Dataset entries
Lemma execute_ownOperands block instIndex liveness :
  execute (ownOperands block) instIndex liveness = execute block instIndex liveness.
Proof. unfold execute. by rewrite executeOn_ownOperands. Qed.

Lemma lookup_ownCode code blockIndex :
  blocks (ownCode code) !! blockIndex = fmap ownOperands <$> blocks code !! blockIndex.
Proof. unfold ownCode. simpl. by rewrite list_lookup_fmap. Qed.

Lemma processBlock_ownCode code blockIndex s :
  processBlock quickSetResult (ownCode code) blockIndex s
    = processBlock quickSetResult code blockIndex s.
Proof.
  unfold processBlock. rewrite lookup_ownCode.
  destruct (blocks code !! blockIndex) as [[block|]|]; [|done..]. simpl.
  destruct (negb _); [done|].
  destruct (LocalCalc_new (engine s) blockIndex) as [calc|]; [|done]. simpl.
  rewrite length_fmap.
  rewrite (countDown_ext (execute (ownOperands block)) (execute block))
    by apply execute_ownOperands.
  done.
Qed.

Lemma seedBlock_ownCode code blockIndex liveAtTails :
  seedBlock (ownCode code) blockIndex liveAtTails = seedBlock code blockIndex liveAtTails.
Proof.
  unfold seedBlock. rewrite lookup_ownCode.
  destruct (blocks code !! blockIndex) as [[block|]|]; [|done..]. simpl.
  destruct (liveAtTails !! blockIndex) as [T|]; [|done]. simpl.
  rewrite fmap_last. destruct (last (insts block)) as [terminal|]; [|done]. simpl.
  by rewrite forEach_own by (intros; by apply addLateUse_skip).
Qed.

Lemma seedFrom_ownCode code blockIndex count liveAtTails :
  seedFrom (ownCode code) blockIndex count liveAtTails
    = seedFrom code blockIndex count liveAtTails.
Proof.
  revert blockIndex liveAtTails. induction count as [|count IH]; intros b tails; [done|].
  simpl. rewrite seedBlock_ownCode. destruct (seedBlock code b tails); [|done]. simpl.
  apply IH.
Qed.

Lemma initialState_ownCode code :
  maxIndex (ownCode code) = maxIndex code →
  initialState (ownCode code) = initialState code.
Proof.
  intros Hmax. unfold initialState, initialLiveness, allDirty. simpl.
  rewrite !length_fmap, seedFrom_ownCode, Hmax. done.
Qed.

Lemma fixedPoint_ownCode code fuel s :
  fixedPoint quickSetResult fuel (ownCode code) s = fixedPoint quickSetResult fuel code s.
Proof.
  revert s. induction fuel as [|fuel IH]; intros s; [done|]. simpl.
  unfold pass. simpl. rewrite length_fmap.
  rewrite (countDown_ext (processBlock quickSetResult (ownCode code))
             (processBlock quickSetResult code)) by apply processBlock_ownCode.
  destruct (countDown _ _ _) as [s1|]; [|done].
  destruct (changed s1); [apply IH|done].
Qed.

(** X4. The domains do not see each other: an engine gives the same
    result, and a local scan the same workset, when every operand whose
    type its adapter does not accept is taken out of the code. The
    premiss holds for both adapters of AirLiveness.h, whose [maxIndex]
    does not look at the blocks. *)
Theorem other_domains_ignored code fuel :
  maxIndex (ownCode code) = maxIndex code →
  AbstractLiveness_new quickSetResult fuel (ownCode code)
    = AbstractLiveness_new quickSetResult fuel code
  ∧ ∀ blockIndex liveness,
      localScan (ownCode code) blockIndex liveness = localScan code blockIndex liveness.
Proof.
  intros Hmax. split.
  - unfold AbstractLiveness_new. rewrite initialState_ownCode by done.
    destruct (initialState code); [|done]. by rewrite fixedPoint_ownCode.
  - intros b l. unfold localScan. rewrite lookup_ownCode.
    destruct (blocks code !! b) as [[block|]|]; [|done..]. simpl.
    destruct (LocalCalc_new l b); [|done]. simpl. rewrite length_fmap.
    apply countDown_ext, execute_ownOperands.
Qed.

End Isolation.

(** ** What the loop keeps, whatever [quickSet] returns *)

Section Exit.
Context {Role Thing : Type} `{!ArgRoles Role} `{!LivenessAdapter Role Thing}.
Variable quickSetResult : bool → bool.

Local Abbreviation values := IndexSparseSet.values.

Lemma entries_loopState code s blockIndex :
  loopState quickSetResult code s → blockIndex < length (blocks code) →
  ∃ known T, m_liveAtHead (engine s) !! blockIndex = Some known
    ∧ m_liveAtTail (engine s) !! blockIndex = Some T.
Proof.
  intros Hloop Hlt. destruct (headsSound_loopState _ _ _ Hloop) as (Hlt' & Hlh & _).
  destruct (lookup_lt_is_Some_2 (m_liveAtHead (engine s)) blockIndex) as [known ->]; [lia|].
  destruct (lookup_lt_is_Some_2 (m_liveAtTail (engine s)) blockIndex) as [T ->]; [lia|].
  by exists known, T.
Qed.

Lemma processBlock_grows code blockIndex s s' :
  processBlock quickSetResult code blockIndex s = Some s' →
  (∀ b T, m_liveAtTail (engine s) !! b = Some T →
     ∃ T', m_liveAtTail (engine s') !! b = Some T' ∧ T ⊆ T')
  ∧ (∀ b known, m_liveAtHead (engine s) !! b = Some known →
       ∃ known', m_liveAtHead (engine s') !! b = Some known' ∧ known `prefix_of` known').
Proof.
  intros Hstep.
  apply processBlock_inv in Hstep
    as [[Hnull ->]|[(block & Hb & Hclean & He & Hd & Hc)|
                    (block & T & known & ws & Hb & Hdirty & HT & Hk & Hv & Hm & Hcase)]].
  - split; intros b X HX; by exists X.
  - rewrite He. split; intros b X HX; by exists X.
  - destruct Hcase as [[_ ->]|[_ Hprop]].
    + simpl. split; intros b X HX; by exists X.
    + apply propagate_spec in Hprop as (Hh & _ & _ & Ht & _).
      unfold beforePropagate in Hh, Ht. simpl in Hh, Ht. split.
      * intros b X HX. rewrite Ht, HX. simpl.
        destruct (decide (b ∈ predecessors block)); eexists; (split; [done|]); set_goal.
      * intros b X HX. rewrite Hh.
        destruct (decide (b = blockIndex)) as [->|Hne].
        -- rewrite list_lookup_insert_eq by (by eapply lookup_lt_Some).
           assert (X = known) as -> by congruence.
           eexists. split; [done|]. by apply prefix_app_r.
        -- rewrite list_lookup_insert_ne by done. by exists X.
Qed.

Lemma countDown_grows code n s s' :
  countDown (processBlock quickSetResult code) n s = Some s' →
  (∀ b T, m_liveAtTail (engine s) !! b = Some T →
     ∃ T', m_liveAtTail (engine s') !! b = Some T' ∧ T ⊆ T')
  ∧ (∀ b known, m_liveAtHead (engine s) !! b = Some known →
       ∃ known', m_liveAtHead (engine s') !! b = Some known' ∧ known `prefix_of` known').
Proof.
  revert s. induction n as [|n IH]; intros s; simpl.
  - intros [= <-]. split; intros b X HX; by exists X.
  - destruct (processBlock quickSetResult code n s) as [s1|] eqn:Hstep; [|done]. simpl.
    intros Hrest. destruct (processBlock_grows _ _ _ _ Hstep) as [Ht1 Hh1].
    destruct (IH _ Hrest) as [Ht2 Hh2]. split.
    + intros b T HT. destruct (Ht1 _ _ HT) as (T1 & HT1 & Hsub1).
      destruct (Ht2 _ _ HT1) as (T2 & HT2 & Hsub2). exists T2. split; [done|].
      clear -Hsub1 Hsub2. set_solver.
    + intros b X HX. destruct (Hh1 _ _ HX) as (X1 & HX1 & Hsub1).
      destruct (Hh2 _ _ HX1) as (X2 & HX2 & Hsub2). exists X2. split; [done|].
      by etrans.
Qed.

Lemma processBlock_lengths code blockIndex s s' :
  processBlock quickSetResult code blockIndex s = Some s' →
  length (m_liveAtTail (engine s')) = length (m_liveAtTail (engine s))
  ∧ length (m_liveAtHead (engine s')) = length (m_liveAtHead (engine s)).
Proof.
  intros Hstep.
  apply processBlock_inv in Hstep
    as [[Hnull ->]|[(block & Hb & Hclean & He & Hd & Hc)|
                    (block & T & known & ws & Hb & Hdirty & HT & Hk & Hv & Hm & Hcase)]].
  - done.
  - by rewrite He.
  - destruct Hcase as [[_ ->]|[_ Hprop]]; [done|].
    apply propagate_spec in Hprop as (Hh & _ & Hlen & _).
    unfold beforePropagate in Hh, Hlen. simpl in Hh, Hlen.
    split; [exact Hlen|]. rewrite Hh. apply length_insert.
Qed.

Lemma countDown_lengths code n s s' :
  countDown (processBlock quickSetResult code) n s = Some s' →
  length (m_liveAtTail (engine s')) = length (m_liveAtTail (engine s))
  ∧ length (m_liveAtHead (engine s')) = length (m_liveAtHead (engine s)).
Proof.
  revert s. induction n as [|n IH]; intros s; simpl; [by intros [= <-]|].
  destruct (processBlock quickSetResult code n s) as [s1|] eqn:Hstep; [|done]. simpl.
  intros Hrest. destruct (processBlock_lengths _ _ _ _ Hstep) as [Ht1 Hh1].
  destruct (IH _ Hrest) as [Ht2 Hh2]. split; congruence.
Qed.

(** X5. A turn of the fixed-point loop only adds: every tail set keeps
    the indices it has, and what [liveAtHead] records for a block is
    only ever extended at its end. Nothing is taken back from either
    map, and both maps keep their number of entries, so that no entry
    appears or goes. *)
Theorem turn_only_adds code s s' :
  pass quickSetResult code s = Some s' →
  length (m_liveAtTail (engine s')) = length (m_liveAtTail (engine s))
  ∧ length (m_liveAtHead (engine s')) = length (m_liveAtHead (engine s))
  ∧ (∀ blockIndex T, liveAtTail (engine s) blockIndex = Some T →
       ∃ T', liveAtTail (engine s') blockIndex = Some T' ∧ T ⊆ T')
  ∧ (∀ blockIndex known, m_liveAtHead (engine s) !! blockIndex = Some known →
       ∃ known', m_liveAtHead (engine s') !! blockIndex = Some known'
         ∧ known `prefix_of` known')
  ∧ (∀ blockIndex, liveAtTail (engine s) blockIndex = None →
       liveAtTail (engine s') blockIndex = None)
  ∧ (∀ blockIndex, m_liveAtHead (engine s) !! blockIndex = None →
       m_liveAtHead (engine s') !! blockIndex = None).
Proof.
  unfold pass, liveAtTail. intros Hpass.
  destruct (countDown_lengths _ _ _ _ Hpass) as [Ht Hh]. simpl in Ht, Hh.
  destruct (countDown_grows _ _ _ _ Hpass) as [Htails Hheads]. simpl in Htails, Hheads.
  split_and!; [exact Ht|exact Hh|exact Htails|exact Hheads| |].
  - intros b Hnone. apply lookup_ge_None. apply lookup_ge_None in Hnone. lia.
  - intros b Hnone. apply lookup_ge_None. apply lookup_ge_None in Hnone. lia.
Qed.

(** X6. Whatever [quickSet] returns, the engine that the constructor
    returns reports nothing without a reason: the tail set of a block
    holds the accepted late uses of its terminal, and every index in it
    is one of those or is live before the first instruction of a
    successor, as a local scan of the successor finds from the final
    tail sets. *)
Theorem tail_entries_justified code fuel liveness blockIndex block :
  AbstractLiveness_new quickSetResult fuel code = Ok liveness →
  blocks code !! blockIndex = Some (Some block) →
  ∃ terminal T,
    last (insts block) = Some terminal
    ∧ liveAtTail liveness blockIndex = Some T
    ∧ (∀ x, x ∈ indicesOf isLateUse terminal → x ∈ T)
    ∧ (∀ x, x ∈ T →
         x ∈ indicesOf isLateUse terminal
         ∨ ∃ succIndex succ live,
             blocks code !! succIndex = Some (Some succ)
             ∧ blockIndex ∈ predecessors succ
             ∧ liveAtHeadOf code succIndex liveness = Some live
             ∧ x ∈ live).
Proof.
  unfold AbstractLiveness_new.
  destruct (initialState code) as [s0|] eqn:Hentry; [|done].
  destruct (fixedPoint quickSetResult fuel code s0) as [s'| |] eqn:Hfix; [|done..].
  intros [= <-] Hb. unfold liveAtTail. simpl.
  destruct (initialState_terminal _ _ _ _ Hentry Hb) as [terminal Hlast].
  destruct (fixedPoint_exit _ _ _ _ _ Hfix (loopState_entry _ _ _ Hentry))
    as (Hloop & _ & _).
  destruct (headsSound_loopState _ _ _ Hloop) as (_ & _ & Hsound).
  destruct (propagated_loopState _ _ _ Hloop) as (Hseeds & _ & _ & Hwhy).
  destruct (entries_loopState code s' blockIndex Hloop) as (known & T & Hk & HT);
    [by eapply lookup_lt_Some|].
  exists terminal, T. split_and!; [done..| |].
  - intros x Hx. eapply Hseeds; [exact Hb|exact HT|].
    unfold lateUsesOfTerminal. by rewrite Hlast.
  - intros x Hx.
    destruct (Hwhy _ _ _ HT Hx) as [(blk & Hblk & Hseed)|(sb & succ & ks & Hsb & Hp & Hks & Hxk)].
    + left. assert (blk = block) as -> by congruence.
      unfold lateUsesOfTerminal in Hseed. by rewrite Hlast in Hseed.
    + right. destruct (entries_loopState code s' sb Hloop) as (ks' & Ts & Hks' & HTs);
        [by eapply lookup_lt_Some|].
      exists sb, succ, (liveBeforeFirst succ Ts). split_and!; [done..| |].
      * by apply liveAtHeadOf_spec.
      * destruct (Hsound _ _ _ _ Hsb Hks HTs) as [_ Hsub]. by apply Hsub.
Qed.

(** *** A block without instructions *)

Lemma seedFrom_empty_block code blockIndex count liveAtTails j block :
  blockIndex ≤ j < blockIndex + count →
  blocks code !! j = Some (Some block) →
  insts block = [] →
  seedFrom code blockIndex count liveAtTails = None.
Proof.
  revert blockIndex liveAtTails. induction count as [|count IH]; intros b tails Hj Hb Hempty;
    [lia|].
  simpl. destruct (seedBlock code b tails) as [tails'|] eqn:Hseed; [|done]. simpl.
  destruct (decide (j = b)) as [->|Hne].
  - unfold seedBlock in Hseed. rewrite Hb, Hempty in Hseed.
    by destruct (tails !! b).
  - apply IH; [lia|done..].
Qed.

(** X7. A block without instructions stops the constructor: it reads
    [block->last()] of the empty block while it seeds the tail sets,
    before the loop is entered, whatever [quickSet] returns. *)
Theorem empty_block_traps code fuel blockIndex block :
  blocks code !! blockIndex = Some (Some block) →
  insts block = [] →
  initialState code = None
  ∧ AbstractLiveness_new quickSetResult fuel code = Trap.
Proof.
  intros Hb Hempty.
  assert (initialState code = None) as Hnone.
  { unfold initialState.
    rewrite (seedFrom_empty_block code 0 _ _ blockIndex block); [done| |done..].
    apply lookup_lt_Some in Hb. lia. }
  split; [exact Hnone|]. unfold AbstractLiveness_new. by rewrite Hnone.
Qed.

Work to be completed
Would you filter the records and copy out each line containing "that"?

Finished exercise
    map, and both maps keep their number of entries, so that no entry
(** X6. Whatever [quickSet] returns, the engine that the constructor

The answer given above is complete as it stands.